Instructions to follow —
Retype, exactly as they appear below, the lines between the line holding "success : bool;" and the line holding "(inject_Z tokens * base_rate)%Q.", both ends included.

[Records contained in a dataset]
····················

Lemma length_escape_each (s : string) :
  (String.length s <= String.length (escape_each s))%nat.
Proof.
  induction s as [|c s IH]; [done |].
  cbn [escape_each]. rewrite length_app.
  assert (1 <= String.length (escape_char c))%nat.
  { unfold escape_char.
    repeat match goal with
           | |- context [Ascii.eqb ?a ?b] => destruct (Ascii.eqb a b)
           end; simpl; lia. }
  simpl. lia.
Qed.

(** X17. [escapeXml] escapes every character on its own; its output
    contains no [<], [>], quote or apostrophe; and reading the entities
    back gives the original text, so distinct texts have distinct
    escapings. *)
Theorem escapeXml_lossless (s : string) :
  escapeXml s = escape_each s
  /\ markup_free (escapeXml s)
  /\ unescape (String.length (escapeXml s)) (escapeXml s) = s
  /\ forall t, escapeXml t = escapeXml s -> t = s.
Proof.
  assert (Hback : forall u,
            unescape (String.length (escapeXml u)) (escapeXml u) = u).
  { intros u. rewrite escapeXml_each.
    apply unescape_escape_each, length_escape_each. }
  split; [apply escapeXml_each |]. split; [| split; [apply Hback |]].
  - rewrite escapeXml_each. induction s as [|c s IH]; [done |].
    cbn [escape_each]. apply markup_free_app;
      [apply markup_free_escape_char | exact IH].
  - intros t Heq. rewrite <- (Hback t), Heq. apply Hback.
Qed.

····················

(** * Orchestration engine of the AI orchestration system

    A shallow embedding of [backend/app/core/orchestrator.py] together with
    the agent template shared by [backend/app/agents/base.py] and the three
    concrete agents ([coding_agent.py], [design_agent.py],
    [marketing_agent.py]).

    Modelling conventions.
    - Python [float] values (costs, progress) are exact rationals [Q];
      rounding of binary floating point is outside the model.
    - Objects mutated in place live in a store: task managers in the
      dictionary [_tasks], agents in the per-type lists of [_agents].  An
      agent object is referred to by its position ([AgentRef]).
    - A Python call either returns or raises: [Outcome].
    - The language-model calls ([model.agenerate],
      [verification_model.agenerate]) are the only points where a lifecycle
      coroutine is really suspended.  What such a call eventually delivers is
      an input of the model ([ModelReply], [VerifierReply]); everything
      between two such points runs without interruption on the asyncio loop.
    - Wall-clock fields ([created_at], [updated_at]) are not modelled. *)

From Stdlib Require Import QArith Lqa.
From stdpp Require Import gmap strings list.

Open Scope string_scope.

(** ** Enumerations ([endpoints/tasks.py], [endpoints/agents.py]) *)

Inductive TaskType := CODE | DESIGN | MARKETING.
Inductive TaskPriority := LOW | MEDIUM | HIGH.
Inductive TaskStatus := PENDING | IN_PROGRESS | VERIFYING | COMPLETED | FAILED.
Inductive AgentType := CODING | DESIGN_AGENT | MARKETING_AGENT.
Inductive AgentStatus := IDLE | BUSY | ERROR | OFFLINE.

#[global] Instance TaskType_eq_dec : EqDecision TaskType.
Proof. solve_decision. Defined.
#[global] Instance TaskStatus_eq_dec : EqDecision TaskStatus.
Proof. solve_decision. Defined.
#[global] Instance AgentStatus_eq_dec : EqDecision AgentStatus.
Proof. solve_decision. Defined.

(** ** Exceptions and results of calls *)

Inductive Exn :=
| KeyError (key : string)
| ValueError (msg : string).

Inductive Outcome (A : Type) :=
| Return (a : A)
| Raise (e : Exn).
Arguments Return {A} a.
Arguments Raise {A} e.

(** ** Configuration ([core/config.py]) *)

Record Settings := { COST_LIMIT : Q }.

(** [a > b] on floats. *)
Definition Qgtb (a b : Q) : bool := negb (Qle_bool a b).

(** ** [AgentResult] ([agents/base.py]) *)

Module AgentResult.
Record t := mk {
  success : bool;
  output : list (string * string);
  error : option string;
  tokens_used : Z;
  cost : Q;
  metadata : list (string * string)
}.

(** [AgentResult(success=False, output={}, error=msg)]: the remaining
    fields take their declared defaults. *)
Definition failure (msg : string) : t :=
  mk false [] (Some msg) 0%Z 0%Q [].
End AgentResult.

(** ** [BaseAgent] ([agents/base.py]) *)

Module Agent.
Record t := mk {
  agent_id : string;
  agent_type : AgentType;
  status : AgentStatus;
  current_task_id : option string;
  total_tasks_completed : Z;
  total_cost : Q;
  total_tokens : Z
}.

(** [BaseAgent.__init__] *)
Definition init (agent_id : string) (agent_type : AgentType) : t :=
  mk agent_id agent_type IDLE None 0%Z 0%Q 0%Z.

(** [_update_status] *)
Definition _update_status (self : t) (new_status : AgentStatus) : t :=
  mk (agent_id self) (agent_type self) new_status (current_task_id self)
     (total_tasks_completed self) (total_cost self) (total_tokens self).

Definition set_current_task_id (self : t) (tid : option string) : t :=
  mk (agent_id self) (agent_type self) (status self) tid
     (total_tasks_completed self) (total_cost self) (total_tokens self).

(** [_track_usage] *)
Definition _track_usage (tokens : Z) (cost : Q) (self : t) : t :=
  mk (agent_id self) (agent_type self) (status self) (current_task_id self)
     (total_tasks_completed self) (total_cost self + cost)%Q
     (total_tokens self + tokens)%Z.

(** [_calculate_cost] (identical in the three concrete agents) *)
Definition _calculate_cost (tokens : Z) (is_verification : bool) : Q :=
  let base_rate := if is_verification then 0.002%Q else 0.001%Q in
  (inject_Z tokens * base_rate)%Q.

····················

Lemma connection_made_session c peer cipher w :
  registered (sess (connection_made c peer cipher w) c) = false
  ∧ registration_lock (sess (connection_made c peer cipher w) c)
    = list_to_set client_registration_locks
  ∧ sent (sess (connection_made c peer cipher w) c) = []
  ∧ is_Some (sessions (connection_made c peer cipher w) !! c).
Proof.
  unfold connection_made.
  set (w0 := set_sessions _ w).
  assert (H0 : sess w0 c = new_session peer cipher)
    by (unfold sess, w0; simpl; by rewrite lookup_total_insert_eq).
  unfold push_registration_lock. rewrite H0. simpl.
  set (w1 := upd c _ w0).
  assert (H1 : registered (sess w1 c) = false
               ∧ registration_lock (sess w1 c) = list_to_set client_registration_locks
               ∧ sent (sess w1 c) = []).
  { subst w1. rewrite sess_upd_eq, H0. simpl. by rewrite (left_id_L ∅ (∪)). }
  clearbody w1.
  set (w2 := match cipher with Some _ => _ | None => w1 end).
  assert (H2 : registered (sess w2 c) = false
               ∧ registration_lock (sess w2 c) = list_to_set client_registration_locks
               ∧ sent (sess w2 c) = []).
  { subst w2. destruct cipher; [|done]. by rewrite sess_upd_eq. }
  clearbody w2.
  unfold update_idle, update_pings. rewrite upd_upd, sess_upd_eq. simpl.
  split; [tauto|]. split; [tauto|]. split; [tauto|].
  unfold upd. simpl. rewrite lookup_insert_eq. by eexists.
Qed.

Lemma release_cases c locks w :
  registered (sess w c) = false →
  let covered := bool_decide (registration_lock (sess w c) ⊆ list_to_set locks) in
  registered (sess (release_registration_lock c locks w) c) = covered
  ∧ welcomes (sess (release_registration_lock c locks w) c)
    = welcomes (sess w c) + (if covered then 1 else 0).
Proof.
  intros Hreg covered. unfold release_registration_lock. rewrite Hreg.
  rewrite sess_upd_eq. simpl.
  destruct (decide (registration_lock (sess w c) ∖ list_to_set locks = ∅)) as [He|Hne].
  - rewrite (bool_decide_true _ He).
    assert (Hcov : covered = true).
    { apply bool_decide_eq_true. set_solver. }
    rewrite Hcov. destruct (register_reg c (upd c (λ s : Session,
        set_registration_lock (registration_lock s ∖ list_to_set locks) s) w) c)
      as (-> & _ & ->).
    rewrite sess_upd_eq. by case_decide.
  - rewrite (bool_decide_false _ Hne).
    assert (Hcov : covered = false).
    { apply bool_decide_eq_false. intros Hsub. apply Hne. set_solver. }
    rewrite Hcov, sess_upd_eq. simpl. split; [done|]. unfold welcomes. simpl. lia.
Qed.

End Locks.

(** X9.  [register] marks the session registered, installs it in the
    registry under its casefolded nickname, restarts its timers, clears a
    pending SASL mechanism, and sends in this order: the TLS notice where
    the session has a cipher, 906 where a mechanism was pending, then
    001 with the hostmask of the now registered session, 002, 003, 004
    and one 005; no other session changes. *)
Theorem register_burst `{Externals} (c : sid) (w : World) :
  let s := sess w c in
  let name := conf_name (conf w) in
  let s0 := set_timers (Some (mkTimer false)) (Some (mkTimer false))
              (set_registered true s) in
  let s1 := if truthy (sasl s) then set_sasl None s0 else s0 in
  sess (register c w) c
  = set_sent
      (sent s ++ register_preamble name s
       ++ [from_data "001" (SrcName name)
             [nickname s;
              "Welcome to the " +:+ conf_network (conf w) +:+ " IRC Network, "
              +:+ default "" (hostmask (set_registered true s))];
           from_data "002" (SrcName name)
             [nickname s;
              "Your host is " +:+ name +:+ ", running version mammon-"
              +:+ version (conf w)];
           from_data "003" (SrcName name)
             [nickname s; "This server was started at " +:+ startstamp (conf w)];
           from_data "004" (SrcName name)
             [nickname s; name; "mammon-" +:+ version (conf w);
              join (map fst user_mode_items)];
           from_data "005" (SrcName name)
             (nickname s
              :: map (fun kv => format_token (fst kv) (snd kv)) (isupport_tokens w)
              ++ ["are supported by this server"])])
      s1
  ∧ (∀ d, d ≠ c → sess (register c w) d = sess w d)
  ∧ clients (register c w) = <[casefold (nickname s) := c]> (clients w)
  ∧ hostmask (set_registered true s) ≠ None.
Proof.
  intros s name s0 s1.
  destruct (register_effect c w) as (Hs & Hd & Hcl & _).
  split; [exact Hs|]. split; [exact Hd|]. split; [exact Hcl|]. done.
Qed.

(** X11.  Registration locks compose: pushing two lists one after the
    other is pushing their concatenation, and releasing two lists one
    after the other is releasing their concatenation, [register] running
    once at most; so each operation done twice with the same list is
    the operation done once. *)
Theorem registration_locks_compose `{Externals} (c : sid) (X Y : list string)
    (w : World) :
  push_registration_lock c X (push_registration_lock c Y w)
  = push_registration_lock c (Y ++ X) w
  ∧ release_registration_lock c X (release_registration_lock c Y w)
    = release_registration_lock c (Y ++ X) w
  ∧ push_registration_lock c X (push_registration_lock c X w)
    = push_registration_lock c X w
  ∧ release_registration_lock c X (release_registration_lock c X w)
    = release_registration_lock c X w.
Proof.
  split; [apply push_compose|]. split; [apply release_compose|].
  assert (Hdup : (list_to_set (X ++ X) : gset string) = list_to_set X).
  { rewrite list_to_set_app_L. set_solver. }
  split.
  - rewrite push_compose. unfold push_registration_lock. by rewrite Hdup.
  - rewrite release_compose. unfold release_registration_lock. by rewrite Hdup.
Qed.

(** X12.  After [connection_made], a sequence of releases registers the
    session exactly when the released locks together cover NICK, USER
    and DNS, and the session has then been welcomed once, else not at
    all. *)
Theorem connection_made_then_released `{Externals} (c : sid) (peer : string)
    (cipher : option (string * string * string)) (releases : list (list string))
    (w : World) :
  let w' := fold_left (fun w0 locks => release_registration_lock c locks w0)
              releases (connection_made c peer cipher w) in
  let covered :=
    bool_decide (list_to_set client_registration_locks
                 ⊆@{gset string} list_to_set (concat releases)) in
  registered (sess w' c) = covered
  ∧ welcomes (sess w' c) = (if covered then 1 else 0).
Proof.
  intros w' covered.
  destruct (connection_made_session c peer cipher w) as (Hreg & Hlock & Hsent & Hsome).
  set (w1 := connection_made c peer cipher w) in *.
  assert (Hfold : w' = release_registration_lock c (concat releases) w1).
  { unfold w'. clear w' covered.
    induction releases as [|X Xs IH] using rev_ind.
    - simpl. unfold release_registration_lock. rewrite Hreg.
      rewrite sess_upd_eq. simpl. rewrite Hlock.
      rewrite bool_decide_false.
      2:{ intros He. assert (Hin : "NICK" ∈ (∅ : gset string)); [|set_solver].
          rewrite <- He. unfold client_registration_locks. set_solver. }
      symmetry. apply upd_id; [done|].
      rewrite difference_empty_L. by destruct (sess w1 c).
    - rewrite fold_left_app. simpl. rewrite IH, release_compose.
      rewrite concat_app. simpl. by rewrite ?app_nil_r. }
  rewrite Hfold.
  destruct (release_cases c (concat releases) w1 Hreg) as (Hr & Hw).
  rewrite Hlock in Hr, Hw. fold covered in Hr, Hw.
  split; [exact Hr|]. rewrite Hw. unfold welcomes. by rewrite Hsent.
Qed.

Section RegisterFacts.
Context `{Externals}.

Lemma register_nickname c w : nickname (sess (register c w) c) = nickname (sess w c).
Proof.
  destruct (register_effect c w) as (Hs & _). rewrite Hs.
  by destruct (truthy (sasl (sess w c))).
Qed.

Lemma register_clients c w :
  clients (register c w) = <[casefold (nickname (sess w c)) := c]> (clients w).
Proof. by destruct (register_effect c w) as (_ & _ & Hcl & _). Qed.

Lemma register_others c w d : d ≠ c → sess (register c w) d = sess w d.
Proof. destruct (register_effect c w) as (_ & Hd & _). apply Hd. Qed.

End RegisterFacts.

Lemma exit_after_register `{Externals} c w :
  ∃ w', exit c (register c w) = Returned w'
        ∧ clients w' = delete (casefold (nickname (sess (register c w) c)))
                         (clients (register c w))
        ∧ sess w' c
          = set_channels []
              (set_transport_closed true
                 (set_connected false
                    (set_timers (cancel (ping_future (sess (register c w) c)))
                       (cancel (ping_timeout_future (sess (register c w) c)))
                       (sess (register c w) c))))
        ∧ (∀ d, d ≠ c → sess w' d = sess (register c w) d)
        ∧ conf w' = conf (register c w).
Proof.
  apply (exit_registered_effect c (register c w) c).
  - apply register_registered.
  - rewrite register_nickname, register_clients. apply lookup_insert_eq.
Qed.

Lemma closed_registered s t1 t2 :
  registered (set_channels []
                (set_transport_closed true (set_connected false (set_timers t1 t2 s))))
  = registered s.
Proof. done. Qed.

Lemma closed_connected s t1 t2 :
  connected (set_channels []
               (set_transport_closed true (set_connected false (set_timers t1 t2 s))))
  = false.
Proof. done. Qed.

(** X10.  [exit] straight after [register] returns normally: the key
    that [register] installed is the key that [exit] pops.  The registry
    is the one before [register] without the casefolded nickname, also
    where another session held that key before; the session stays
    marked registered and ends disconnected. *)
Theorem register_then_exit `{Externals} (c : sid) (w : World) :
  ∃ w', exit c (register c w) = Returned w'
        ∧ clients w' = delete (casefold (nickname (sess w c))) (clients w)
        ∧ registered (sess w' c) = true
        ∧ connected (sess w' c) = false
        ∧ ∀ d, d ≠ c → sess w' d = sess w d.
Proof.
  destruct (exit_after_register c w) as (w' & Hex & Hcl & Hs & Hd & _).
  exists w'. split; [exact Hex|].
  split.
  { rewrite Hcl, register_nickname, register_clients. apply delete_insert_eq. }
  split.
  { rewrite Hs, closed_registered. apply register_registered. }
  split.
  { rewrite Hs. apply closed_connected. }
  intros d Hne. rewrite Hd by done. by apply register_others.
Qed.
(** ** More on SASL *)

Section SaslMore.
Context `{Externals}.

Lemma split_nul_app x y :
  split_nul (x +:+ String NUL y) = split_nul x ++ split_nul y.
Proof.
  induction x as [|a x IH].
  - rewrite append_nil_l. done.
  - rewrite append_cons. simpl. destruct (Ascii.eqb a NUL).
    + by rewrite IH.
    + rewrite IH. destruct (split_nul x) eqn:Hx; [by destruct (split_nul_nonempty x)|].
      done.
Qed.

····················

Reply —
  success : bool;
  output : list (string * string);
  error : option string;
  tokens_used : Z;
  cost : Q;
  metadata : list (string * string)
}.

(** [AgentResult(success=False, output={}, error=msg)]: the remaining
    fields take their declared defaults. *)
Definition failure (msg : string) : t :=
  mk false [] (Some msg) 0%Z 0%Q [].
End AgentResult.

(** ** [BaseAgent] ([agents/base.py]) *)

Module Agent.
Record t := mk {
  agent_id : string;
  agent_type : AgentType;
  status : AgentStatus;
  current_task_id : option string;
  total_tasks_completed : Z;
  total_cost : Q;
  total_tokens : Z
}.

(** [BaseAgent.__init__] *)
Definition init (agent_id : string) (agent_type : AgentType) : t :=
  mk agent_id agent_type IDLE None 0%Z 0%Q 0%Z.

(** [_update_status] *)
Definition _update_status (self : t) (new_status : AgentStatus) : t :=
  mk (agent_id self) (agent_type self) new_status (current_task_id self)
     (total_tasks_completed self) (total_cost self) (total_tokens self).

Definition set_current_task_id (self : t) (tid : option string) : t :=
  mk (agent_id self) (agent_type self) (status self) tid
     (total_tasks_completed self) (total_cost self) (total_tokens self).

(** [_track_usage] *)
Definition _track_usage (tokens : Z) (cost : Q) (self : t) : t :=
  mk (agent_id self) (agent_type self) (status self) (current_task_id self)
     (total_tasks_completed self) (total_cost self + cost)%Q
     (total_tokens self + tokens)%Z.

(** [_calculate_cost] (identical in the three concrete agents) *)
Definition _calculate_cost (tokens : Z) (is_verification : bool) : Q :=
  let base_rate := if is_verification then 0.002%Q else 0.001%Q in
  (inject_Z tokens * base_rate)%Q.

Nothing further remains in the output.